ECOS DE 1952

Quais seriam as grandes preocupações do jundiaiense em 1952. Um detalhado exame nos jornais e revistas publicadas naquele ano revela as expectativas dos habitantes. Comentava-se muito sobre as verbas que viriam do governo do Estado para a conclusão do Bolão e do Parque de Exposições. Mas dois problemas com aspectos cruciais toldavam as boas esperanças. Eles se concentravam no racionamento de energia elétrica e na falta dramática de telefones. Na Associação Comercial e Industrial de Jundiaí aconteciam seguidas reuniões para determinar os horários de racionamento de energia. Os horários eram das 8,00 às 10,00 horas da manhã e das 12,30 às 14,00 horas. Os industriais se queixavam da situação e que haveria desemprego. Em função de seu parque industrial, Jundiaí era grande consumidor de energia elétrica e diante de sua escassez em todo o Estado o governo resolveu fixar um corte de 20%, que seria escalonado por cada município. Ainda bem que naquela época não existiam edifícios altos. Hoje seria um deus nos acuda. Com relação aos telefones, as queixas eram contra a Companhia Telefônica Brasileira, considerada uma vilã principalmente pelos comerciantes. “Ela vem impedindo o progresso de Jundiaí”, era a queixa mais comum.

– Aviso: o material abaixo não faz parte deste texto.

(* ===== verification/ServerLoop.v ===== *)
(** * The accepting thread of the stream server ([rtlsdr_server_run] of
    [src/src/rtl_stream_server.c])

    [Module ServerLoop]: [rtlsdr_server_run] as a machine that takes one step per call or
    critical section, among the workers, the spectrum thread and the callers of
    [rtlsdr_server_request_stop], [rtlsdr_server_notify_frequency_change] and [fft_gap].  Its
    clients are those of [ServerSteps]; the control pipe is modelled by whether it holds bytes.

    [ServerLoopProps]: the machine refines the steps of [ServerSteps]; it sleeps only when there
    is nothing to do; and behind a stop it returns, with every client gone. *)

From stdpp Require Import gmap.
From S2P Require Import Prelude Proto ServerSteps.

Module ServerLoop.
Import Proto ServerSteps.

(** What [poll] reports: the control pipe, and for each listening socket trouble ([POLLERR],
    [POLLHUP] or [POLLNVAL]) and a connection. *)
Record revents := mk_rev { rev_control : bool; rev_bad1 : bool; rev_in1 : bool; rev_bad2 : bool; rev_in2 : bool }.
Definition rev_bad (r : revents) (i : nat) : bool := if bool_decide (i = 1%nat) then rev_bad1 r else rev_bad2 r.
Definition rev_in (r : revents) (i : nat) : bool := if bool_decide (i = 1%nat) then rev_in1 r else rev_in2 r.
Definition rev_any (r : revents) : bool := rev_control r || rev_bad1 r || rev_in1 r || rev_bad2 r || rev_in2 r.

(** Where [rtlsdr_server_run] is.  [P_reap] and [P_join] are in [reap_clients], before the first
    critical section for a client and in [pthread_join]; with the events of the round for
    [reap_clients(srv, 0)], with [None] for [reap_clients(srv, 1)].  [P_store], [P_clients] and
    [P_wake] are in the call of [rtlsdr_server_request_stop]. *)
Inductive pc :=
  | P_enter | P_refused
  | P_start | P_head | P_poll | P_drain (r : revents)
  | P_reap (k : option revents) (i : nat) | P_join (k : option revents) (i : nat)
  | P_accept (i : nat) (r : revents)
  | P_store | P_clients | P_wake | P_join_fft | P_leave | P_returned.
(* ===== verification/RtlStream.v ===== *)
(** * The program around the stream server ([src/src/rtl_stream.c])

    [Module RtlStream]: the options, and [main] from the checks of the options on.  Every call
    that can fail has its answer in an environment; what [main] does to the pipe, the ring, the
    device, the server and the two threads is recorded as a list of actions.  The answers of the
    rounds of the main loop are a list; behind its end a signal has arrived.

    [RtlStreamProps]: however [main] ends, it gives everything back, in an order in which
    nothing is used behind its release. *)

From S2P Require Import Prelude Float.

Module RtlStream.

(** ** Options *)

Section Options.
(** [strtod]: [None] when nothing is converted, otherwise the value and the rest. *)
Context (strtod : list Z -> option (flt * list Z)).

Definition parse_freq (arg : list Z) : flt :=
  match strtod arg with
  | None => S754_nan
  | Some (val, rest) =>
      match rest with
      | [] => val
      | c :: rest =>
          let scaled k := match rest with [] => f64_mul val (f64_of_Z k) | _ => S754_nan end in
          if (c =? 107) || (c =? 75) then scaled 1000
          else if (c =? 109) || (c =? 77) then scaled 1000000
          else if (c =? 103) || (c =? 71) then scaled 1000000000
          else S754_nan
      end
  end.
End Options.

Definition isfinite (x : flt) : bool := match x with S754_finite _ _ _ | S754_zero _ => true | _ => false end.
(** Where [usage] is called behind the options. *)
Definition refused (freq sample_rate : flt) (iq_port fft_port dev_index : Z) : bool :=
  negb (isfinite freq) || f_le freq f_zero || f_lt (f64_of_Z 4294967295) freq
  || negb (isfinite sample_rate) || f_le sample_rate f_zero || f_lt (f64_of_Z 4294967295) sample_rate
  || (iq_port <? 1) || (65535 <? iq_port) || (fft_port <? 0) || (65535 <? fft_port) || (dev_index <? 0).

(** ** The main loop and the end *)

Inductive act :=
  | OpenPipe | ClosePipe
  | CreateRing | DestroyRing
  | OpenDev | CloseDev
  | InitServer | RequestStop | Shutdown
  | StartServer | JoinServer
  | StartCapture | CancelCapture | JoinCapture
  | Notify (freq : Z).

(** What a round of the main loop sees: the three flags of its condition, the result of
    [poll] and whether it was interrupted, [do_exit] behind it, and the frequency of the
    device. *)
Record round := mk_round {
  r_exit : bool; r_capture_done : bool; r_server_done : bool;
  r_poll : Z; r_eintr : bool; r_exit2 : bool; r_freq : Z;
}.

(** The loop from a round on: [result], and the notification. *)
Fixpoint main_loop (rs : list round) (actual_freq : Z) (retuned : bool) : Z * list act :=
  match rs with
  | [] => (0, [])
  | r :: rs =>
      if r_exit r || r_capture_done r || r_server_done r then (0, [])
      else if (r_poll r <? 0) && negb (r_eintr r) then (1, [])
      else if negb retuned && negb (r_exit2 r) && negb (r_freq r =? 0) && negb (r_freq r =? actual_freq) then
        let '(res, acts) := main_loop rs actual_freq true in (res, Notify (r_freq r) :: acts)
      else main_loop rs actual_freq retuned
  end.

(** The answers of the calls: [pipe] and both [fcntl], [sigaction], the ring, the device, the
    four settings, rate and frequency read back, the server, [do_exit] before the threads, both
    threads, the rounds, the cancellations it takes, and the results of the threads. *)
Record env := mk_env {
  e_pipe : bool; e_fcntl : bool; e_sigaction : bool; e_ring : bool; e_open : bool; e_configure : bool;
  e_rate : Z; e_freq : Z; e_init : bool; e_exit : bool; e_server_thread : bool; e_capture_thread : bool;
  e_rounds : list round; e_cancels : nat; e_capture_result : Z; e_server_result : Z;
}.

(** Which resources there are at the label [cleanup]. *)
Record held := mk_held {
  h_pipe : bool; h_ring : bool; h_dev : bool; h_initialized : bool; h_server : bool; h_capture : bool;
}.
Definition cleanup (h : held) (e : env) (result : Z) : Z * list act :=
  let a := if h_initialized h then [RequestStop] else [] in
  let '(result, b) :=
    if h_capture h
    then (if e_capture_result e <? 0 then 1 else result, replicate (e_cancels e) CancelCapture ++ [JoinCapture])
    else (result, []) in
  let '(result, c) :=
    if h_server h then (if e_server_result e <? 0 then 1 else result, [JoinServer]) else (result, []) in
  let d := if h_initialized h then [Shutdown] else [] in
  let f := if h_dev h then [CloseDev] else [] in
  let g := if h_ring h then [DestroyRing] else [] in
  let i := if h_pipe h then [ClosePipe] else [] in
  (result, a ++ b ++ c ++ d ++ f ++ g ++ i).

Definition goto_cleanup (acts : list act) (h : held) (e : env) (result : Z) : Z * list act :=
  let '(result, tail) := cleanup h e result in (result, acts ++ tail).

(** [main] behind the checks of its options: the exit status and the actions. *)
Definition main (e : env) : Z * list act :=
  let h := mk_held false false false false false false in
  if negb (e_pipe e) then goto_cleanup [] h e 1
  else
    let h := mk_held true false false false false false in
    let acts := [OpenPipe] in
    if negb (e_fcntl e) || negb (e_sigaction e) || negb (e_ring e) then goto_cleanup acts h e 1
    else
      let h := mk_held true true false false false false in
      let acts := acts ++ [CreateRing] in
      if negb (e_open e) then goto_cleanup acts h e 1
      else
        let h := mk_held true true true false false false in
        let acts := acts ++ [OpenDev] in
        if negb (e_configure e) || (e_rate e =? 0) || (e_freq e =? 0) || negb (e_init e) then goto_cleanup acts h e 1
        else
          let h := mk_held true true true true false false in
          let acts := acts ++ [InitServer] in
          if e_exit e || negb (e_server_thread e) then goto_cleanup acts h e 1
          else
            let h := mk_held true true true true true false in
            let acts := acts ++ [StartServer] in
            if negb (e_capture_thread e) then goto_cleanup acts h e 1
            else
              let h := mk_held true true true true true true in
              let acts := acts ++ [StartCapture] in
              let '(result, l) := main_loop (e_rounds e) (e_freq e) false in
              goto_cleanup (acts ++ l) h e result.

End RtlStream.

Module RtlStreamProps.
Import RtlStream.

(** What the actions need and do: threads run on the server, the server uses the ring, the
    capture thread the device and the server. *)
Definition perform (a : act) (h : held) : option held :=
  let '(mk_held pipe ring dev init server capture) := h in
  match a with
  | OpenPipe => if pipe then None else Some (mk_held true ring dev init server capture)
  | ClosePipe => if pipe && negb server && negb capture then Some (mk_held false ring dev init server capture) else None
  | CreateRing => if ring then None else Some (mk_held pipe true dev init server capture)
  | DestroyRing => if ring && negb init then Some (mk_held pipe false dev init server capture) else None
  | OpenDev => if dev then None else Some (mk_held pipe ring true init server capture)
  | CloseDev => if dev && negb capture then Some (mk_held pipe ring false init server capture) else None
  | InitServer => if ring && negb init then Some (mk_held pipe ring dev true server capture) else None
  | RequestStop => if init then Some h else None
  | Shutdown => if init && negb server && negb capture then Some (mk_held pipe ring dev false server capture) else None
  | StartServer => if init && negb server then Some (mk_held pipe ring dev init true capture) else None
  | JoinServer => if server then Some (mk_held pipe ring dev init false capture) else None
  | StartCapture => if dev && init && negb capture then Some (mk_held pipe ring dev init server true) else None
  | CancelCapture => if capture then Some h else None
  | JoinCapture => if capture then Some (mk_held pipe ring dev init server false) else None
  | Notify _ => if init && dev then Some h else None
  end.
Abbreviation performs := (perform_all perform).

Definition nothing : held := mk_held false false false false false false.

Lemma performs_cancels n h : h_capture h = true -> performs (replicate n CancelCapture) h = Some h.
Proof. intros Hc. induction n as [|n IH]; [done|]. destruct h. cbn in *. by subst. Qed.

(** The loop only notifies, at most once, and of a frequency that differs. *)
Lemma main_loop_acts rs f : forall retuned,
  let '(_, l) := main_loop rs f retuned in l = [] \/ retuned = false /\ exists g, g <> f /\ g <> 0 /\ l = [Notify g].
Proof.
  induction rs as [|r rs IH]; intros retuned; cbn [main_loop]; [by left|].
  destruct (r_exit r || r_capture_done r || r_server_done r); [by left|]. destruct ((r_poll r <? 0) && negb (r_eintr r)); [by left|].
  destruct (negb retuned && negb (r_exit2 r) && negb (r_freq r =? 0) && negb (r_freq r =? f)) eqn:E; [|apply IH].
  rewrite !andb_true_iff, !negb_true_iff, !Z.eqb_neq in E. destruct E as [[[-> _] H0] Hf].
  specialize (IH true). destruct (main_loop rs f true) as [res l]. destruct IH as [->|[? _]]; [|done].
  right. split; [done|]. by exists (r_freq r).
Qed.

(** Everything held at the label is given back. *)
Lemma cleanup_releases h e res : (h_server h = true -> h_initialized h = true) -> (h_capture h = true -> h_initialized h = true) ->
  (h_initialized h = true -> h_ring h = true) -> performs (cleanup h e res).2 h = Some nothing.
Proof.
  intros H1 H2 H3. unfold cleanup. destruct h as [p r d i s c]. cbn [h_pipe h_ring h_dev h_initialized h_server h_capture] in *.
  destruct c.
  - specialize (H2 eq_refl) as ->. specialize (H3 eq_refl) as ->.
    destruct s, p, d; cbn [snd app]; (cbn [perform_all perform mbind option_bind]);
      rewrite !performs_app, performs_cancels by done; reflexivity.
  - destruct s; [specialize (H1 eq_refl) as ->; specialize (H3 eq_refl) as ->; by destruct p, d|].
    destruct i; [specialize (H3 eq_refl) as ->; by destruct p, d|by destruct p, r, d].
Qed.

Lemma goto_releases acts h e res : performs acts nothing = Some h -> (h_server h = true -> h_initialized h = true) ->
  (h_capture h = true -> h_initialized h = true) -> (h_initialized h = true -> h_ring h = true) ->
  performs (goto_cleanup acts h e res).2 nothing = Some nothing.
Proof.
  intros Ha H1 H2 H3. unfold goto_cleanup. pose proof (cleanup_releases h e res H1 H2 H3) as Hc. destruct (cleanup h e res) as [res' tail].
  cbn [snd] in *. by rewrite performs_app, Ha.
Qed.

Definition is_notify (a : act) : bool := match a with Notify _ => true | _ => false end.
Lemma cleanup_quiet h e res : filter (fun a => is_notify a = true) (cleanup h e res).2 = [].
Proof.
  unfold cleanup. destruct h as [p r d i s c]. cbn [h_pipe h_ring h_dev h_initialized h_server h_capture].
  assert (Hn : filter (fun a => is_notify a = true) (replicate (e_cancels e) CancelCapture) = []) by (induction (e_cancels e); done).
  destruct c, s; cbn [snd]; rewrite !list.filter_app, ?Hn; by destruct i, d, r, p.
Qed.
Lemma goto_notifies acts h e res : filter (fun a => is_notify a = true) (goto_cleanup acts h e res).2 = filter (fun a => is_notify a = true) acts.
Proof.
  unfold goto_cleanup. pose proof (cleanup_quiet h e res) as Hq. destruct (cleanup h e res) as [res' tail]. cbn [snd] in *.
  by rewrite list.filter_app, Hq, app_nil_r.
Qed.
Lemma main_notifies e : (length (filter (fun a => is_notify a = true) (main e).2) <= 1)%nat.
Proof.
  unfold main. cbv zeta.
  repeat match goal with |- context [if ?b then _ else _] => destruct b; [rewrite goto_notifies; vm_compute; lia|] end.
  pose proof (main_loop_acts (e_rounds e) (e_freq e) false) as Hl. destruct (main_loop (e_rounds e) (e_freq e) false) as [res l].
  rewrite goto_notifies. destruct Hl as [->|(_ & g & _ & _ & ->)]; vm_compute; lia.
Qed.

(** C21.  However main of rtl_stream ends - wherever a call fails, with either thread gone or
    with a signal, after any rounds of its loop - its actions can be performed one after the
    other and leave nothing held: no thread runs on a server that is shut down or a device that
    is closed, the ring outlives the server, each resource is released once.  Clients are
    notified of at most one change of frequency. *)
Theorem stream_main_releases (e : env) :
  performs (main e).2 nothing = Some nothing /\
  (length (filter (fun a => is_notify a = true) (main e).2) <= 1)%nat.
Proof.
  split; [|apply main_notifies].
  unfold main. cbv zeta.
  repeat match goal with |- context [if ?b then _ else _] => destruct b; [by apply goto_releases|] end.
  pose proof (main_loop_acts (e_rounds e) (e_freq e) false) as Hl. destruct (main_loop (e_rounds e) (e_freq e) false) as [res l].
  apply goto_releases; [|done..]. rewrite performs_app. by destruct Hl as [->|(_ & g & _ & _ & ->)].
Qed.
End RtlStreamProps.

Havia também comentários sobre a expansão da cidade “em direção àquela lonjura do Anhangabaú”. A população também se queixava da falta de água principalmente nos bairros altos. “A escassez de água vai impedir a expansão da cidade.” Ao lado dos comentários negativos, havia comentários positivos sobre os meios de comunicações. “Jundiaí possui três jornais, uma revista mensal e uma emissora de rádio difusão, a querida Difusora.” Também a rede escolar merecia elogios. A Escola Anchieta já tinha até o curso ginasial. Mas não havia no município cursos superiores. Essa era uma das queixas dos estudantes, através de uma associação que fazia passeatas reclamando providências das autoridades. “Como manter o progresso do município sem educação superior?”
Muito comentário havia sobre as chaminés fumegantes de Jundiaí, símbolo de seu vertiginoso progresso. Hoje seria símbolo da poluição. Os jornais comentavam esses problemas e também as virtudes municipais. Houve até alguém que disse que Jundiaí deveria ser chamada de Cidade das Colinas, tal era a ocupação dos picos montanhosos da periferia. Mas outro movimento foi vitorioso. A Terra da Uva permaneceu até os nossos dias, mas parece que seus tempos estão murchando.
Os Ecos de 1952 chegaram até os nossos dias. Agora os problemas são outros. Ia me esquecendo. Jundiaí também era denominada de Cidade Dínamo, porque não parava de crescer.